• **Task prompt**
Stop after the line that contains "(** A label selector [key=value]. *)"; until then, restate each line of the entries word for word from the very first.

-------------------------

(* ===== verification/KubeApi.v ===== *)
(** * Requests to a Kubernetes API server

    Code that uses client-go or controller-runtime is a program over the
    requests below.  The library procedures it calls (conflict retry, owner
    references) are the class [KubeLib], with their documented behaviour as
    its laws. *)

From S2P Require Import Prelude GoStrings Values Prog K8sTypes.

(** ** Requests *)

(** A pod as the log reader sees it: its name and its containers' names. *)
Record Pod : Type := { p_Name : string; p_Containers : list string }.

(** A label selector [key=value]. *)
Abbreviation selector := (string * string)%type.

(** The type index is the type of the answer.  [CreateOrUpdateService] is
    controllerutil.CreateOrUpdate with its mutate function. *)
Inductive call : Set → Type :=
  | GetWorkspace (ns name : string) : call (api_error + Workspace)
  | ListWorkspaces : call (api_error + list Workspace)
  | PatchWorkspace (w : Workspace) : call (option api_error)
  | UpdateWorkspaceStatus (w : Workspace) : call (api_error + unit)
  | GetConfigMap (ns name : string) : call (api_error + gmap string string)
  | GetDeployment (ns name : string) : call (api_error + Deployment)
  | CreateDeployment (d : Deployment) : call (api_error + Deployment)
  | UpdateDeployment (d : Deployment) : call (api_error + Deployment)
  | DeleteDeployment (ns name : string) : call (option api_error)
  | ListDeployments (ns : string) (sel : selector) : call (api_error + list Deployment)
  | GetService (ns name : string) : call (api_error + Service)
  | CreateService (s : Service) : call (api_error + Service)
  | UpdateService (s : Service) : call (api_error + Service)
  | DeleteService (ns name : string) : call (option api_error)
  | ListServices (ns : string) (sel : selector) : call (api_error + list Service)
  | CreateOrUpdateService (ns name : string) (mutate : Service → option Service)
      : call (api_error + Service)
  | GetIngress (ns name : string) : call (api_error + Ingress)
  | CreateIngress (i : Ingress) : call (api_error + Ingress)
  | UpdateIngress (i : Ingress) : call (api_error + Ingress)
  | ListNodes : call (api_error + list Node)
  | ListPods (ns : string) (sel : selector) : call (api_error + list Pod)
  | PodLogs (ns pod container : string) (tail : Z) : call (api_error + string).

(** ** Programs *)

Abbreviation prog := (gprog call).
Abbreviation event := (gevent call).
Abbreviation trace := (list (gevent call)).

(** ** Library procedures *)

Class KubeLib := {
  (** client-go's retry.RetryOnConflict with the default backoff. *)
  RetryOnConflict {A : Type} : prog (api_error + A) → prog (api_error + A);
  (** controllerutil.SetControllerReference, on the owner references of the
      owned object. *)
  SetControllerReference : Workspace → list OwnerReference → result (list OwnerReference)
}.

(** The procedure is run until it does not end in a conflict, or the attempts
    are used up; the last run decides the result. *)
Class KubeLibLaws `{KubeLib} := {
  retry_runs {A} (p : prog (api_error + A)) t r :
    runs (RetryOnConflict p) t r →
    ∃ ts tl, t = concat ts ++ tl ∧ runs p tl r
             ∧ Forall (λ t', runs p t' (inl Conflict)) ts
}.

Section retry.
Context `{KubeLibLaws}.

(** A retried procedure inherits the requests of one attempt... *)
Lemma retry_issues (P : event → Prop) {A} (p : prog (api_error + A)) t r :
  issues_only P p → runs (RetryOnConflict p) t r → Forall P t.
Proof.
  intros HP Hr. apply retry_runs in Hr as (ts & tl & -> & Hl & Hts).
  apply Forall_app. split; [|by eapply issues_only_runs].
  clear Hl. induction Hts as [|t' ts Ht' Hts IH]; simpl; [constructor|].
  apply Forall_app. split; [by eapply issues_only_runs|done].
Qed.

(** ... and the outcome of its last attempt. *)
Lemma retry_last {A} (p : prog (api_error + A)) t r :
  runs (RetryOnConflict p) t r → ∃ t0 tl, t = t0 ++ tl ∧ runs p tl r.
Proof. intros Hr. apply retry_runs in Hr as (ts & tl & -> & Hl & _). eauto. Qed.

End retry.

(** An instance: four attempts, and an owner reference that replaces one to
    the same owner unless another controller owns the object. *)
Fixpoint retry_n (n : nat) {A} (p : prog (api_error + A)) : prog (api_error + A) :=
  match n with
  | O => p
  | S n' => do r <- p ;
            match r with
            | inl Conflict => retry_n n' p
            | _ => Ret r
            end
  end.

Definition owner_ref (w : Workspace) : OwnerReference :=
  {| or_APIVersion := "guildnet.io/v1alpha1"; or_Kind := "Workspace";
     or_Name := ws_Name w; or_UID := ws_UID w; or_Controller := Some true;
     or_BlockOwnerDeletion := Some true |}.

Definition set_owner (w : Workspace) (l : list OwnerReference)
    : result (list OwnerReference) :=
  match find_first (λ o, bool_decide (or_Controller o = Some true)) l with
  | Some o => if String.eqb (or_UID o) (ws_UID w) then Ok l
              else Err "already owned by another controller"
  | None => Ok (l ++ [owner_ref w])
  end.

Definition default_lib : KubeLib :=
  {| RetryOnConflict := @retry_n 3; SetControllerReference := set_owner |}.

Lemma retry_n_runs n {A} (p : prog (api_error + A)) t r :
  runs (retry_n n p) t r →
  ∃ ts tl, t = concat ts ++ tl ∧ runs p tl r ∧ Forall (λ t', runs p t' (inl Conflict)) ts.
Proof.
  revert t; induction n as [|n IH]; intros t; simpl.
  { intros Hr. by exists [], t. }
  intros (t1 & t2 & a & -> & H1 & H2)%runs_bind.
  assert (Hd : runs (Ret a) t2 r →
    ∃ ts tl, t1 ++ t2 = concat ts ++ tl ∧ runs p tl r
             ∧ Forall (λ t', runs p t' (inl Conflict)) ts).
  { intros [-> ->]. exists [], t1. by rewrite app_nil_r. }
  destruct a as [[]|]; try (by apply Hd).
  apply IH in H2 as (ts & tl & -> & Hl & Hts).
  exists (t1 :: ts), tl. rewrite -app_assoc. auto.
Qed.

Lemma default_lib_laws : @KubeLibLaws default_lib.
Proof. split. intros A p t r. apply retry_n_runs. Qed.

(** ** An in-memory API server, for running programs *)

Record kube_state : Type := {
  ks_ws : gmap (string * string) Workspace;
  ks_dep : gmap (string * string) Deployment;
  ks_svc : gmap (string * string) Service;
  ks_ing : gmap (string * string) Ingress;
  ks_cm : gmap (string * string) (gmap string string)
}.

Definition empty_kube : kube_state :=
  {| ks_ws := ∅; ks_dep := ∅; ks_svc := ∅; ks_ing := ∅; ks_cm := ∅ |}.

Definition blank_service (ns name : string) : Service :=
  {| s_Namespace := ns; s_Name := name; s_Labels := ∅; s_Annotations := ∅;
     s_OwnerReferences := []; s_Selector := ∅; s_Ports := []; s_Type := "";
     s_PublishNotReadyAddresses := false; s_ClusterIP := ""; s_Ingress := [] |}.

Definition found {A} (o : option A) : api_error + A :=
  match o with Some a => inr a | None => inl NotFound end.

Definition set_dep (s : kube_state) (m : gmap (string * string) Deployment) : kube_state :=
  {| ks_ws := ks_ws s; ks_dep := m; ks_svc := ks_svc s; ks_ing := ks_ing s; ks_cm := ks_cm s |}.
Definition set_svc (s : kube_state) (m : gmap (string * string) Service) : kube_state :=
  {| ks_ws := ks_ws s; ks_dep := ks_dep s; ks_svc := m; ks_ing := ks_ing s; ks_cm := ks_cm s |}.
Definition set_ws (s : kube_state) (m : gmap (string * string) Workspace) : kube_state :=
  {| ks_ws := m; ks_dep := ks_dep s; ks_svc := ks_svc s; ks_ing := ks_ing s; ks_cm := ks_cm s |}.
Definition set_ing (s : kube_state) (m : gmap (string * string) Ingress) : kube_state :=
  {| ks_ws := ks_ws s; ks_dep := ks_dep s; ks_svc := ks_svc s; ks_ing := m; ks_cm := ks_cm s |}.

(** The objects of a namespace that carry a label. *)
Definition select {A} (labels : A → gmap string string) (ns : string) (sel : selector)
    (m : gmap (string * string) A) : list A :=
  snd <$> List.filter (λ kv, String.eqb kv.1.1 ns
                             && bool_decide (labels kv.2 !! sel.1 = Some sel.2))
            (map_to_list m).

Definition mem_server : server call kube_state := λ X s c,
  match c in call X return kube_state * X with
  | GetWorkspace ns n => (s, found (ks_ws s !! (ns, n)))
  | ListWorkspaces => (s, inr (snd <$> map_to_list (ks_ws s)))
  | PatchWorkspace w => (set_ws s (<[(ws_Namespace w, ws_Name w) := w]> (ks_ws s)), None)
  | UpdateWorkspaceStatus w =>
      (set_ws s (<[(ws_Namespace w, ws_Name w) := w]> (ks_ws s)), inr tt)
  | GetConfigMap ns n => (s, found (ks_cm s !! (ns, n)))
  | GetDeployment ns n => (s, found (ks_dep s !! (ns, n)))
  | CreateDeployment d =>
      match ks_dep s !! (d_Namespace d, d_Name d) with
      | Some _ => (s, inl AlreadyExists)
      | None => (set_dep s (<[(d_Namespace d, d_Name d) := d]> (ks_dep s)), inr d)
      end
  | UpdateDeployment d =>
      match ks_dep s !! (d_Namespace d, d_Name d) with
      | None => (s, inl NotFound)
      | Some _ => (set_dep s (<[(d_Namespace d, d_Name d) := d]> (ks_dep s)), inr d)
      end
  | DeleteDeployment ns n =>
      match ks_dep s !! (ns, n) with
      | None => (s, Some NotFound)
      | Some _ => (set_dep s (delete (ns, n) (ks_dep s)), None)
      end
  | ListDeployments ns sel => (s, inr (select d_Labels ns sel (ks_dep s)))
  | GetService ns n => (s, found (ks_svc s !! (ns, n)))
  | CreateService v =>
      match ks_svc s !! (s_Namespace v, s_Name v) with
      | Some _ => (s, inl AlreadyExists)
      | None => (set_svc s (<[(s_Namespace v, s_Name v) := v]> (ks_svc s)), inr v)
      end
  | UpdateService v =>
      match ks_svc s !! (s_Namespace v, s_Name v) with
      | None => (s, inl NotFound)
      | Some _ => (set_svc s (<[(s_Namespace v, s_Name v) := v]> (ks_svc s)), inr v)
      end
  | DeleteService ns n =>
      match ks_svc s !! (ns, n) with
      | None => (s, Some NotFound)
      | Some _ => (set_svc s (delete (ns, n) (ks_svc s)), None)
      end
  | ListServices ns sel => (s, inr (select s_Labels ns sel (ks_svc s)))
  | CreateOrUpdateService ns n f =>
      match f (default (blank_service ns n) (ks_svc s !! (ns, n))) with
      | None => (s, inl (OtherError "mutate"))
      | Some v => (set_svc s (<[(ns, n) := v]> (ks_svc s)), inr v)
      end
  | GetIngress ns n => (s, found (ks_ing s !! (ns, n)))
  | CreateIngress i =>
      match ks_ing s !! (i_Namespace i, i_Name i) with
      | Some _ => (s, inl AlreadyExists)
      | None => (set_ing s (<[(i_Namespace i, i_Name i) := i]> (ks_ing s)), inr i)
      end
  | UpdateIngress i =>
      match ks_ing s !! (i_Namespace i, i_Name i) with
      | None => (s, inl NotFound)
      | Some _ => (set_ing s (<[(i_Namespace i, i_Name i) := i]> (ks_ing s)), inr i)
      end
  | ListNodes => (s, inr [])
  | ListPods _ _ => (s, inr [])
  | PodLogs _ _ _ _ => (s, inl NotFound)
  end.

-------------------------

• **Task answer**
(* ===== verification/KubeApi.v ===== *)
(** * Requests to a Kubernetes API server

    Code that uses client-go or controller-runtime is a program over the
    requests below.  The library procedures it calls (conflict retry, owner
    references) are the class [KubeLib], with their documented behaviour as
    its laws. *)

From S2P Require Import Prelude GoStrings Values Prog K8sTypes.

(** ** Requests *)

(** A pod as the log reader sees it: its name and its containers' names. *)
Record Pod : Type := { p_Name : string; p_Containers : list string }.

(** A label selector [key=value]. *)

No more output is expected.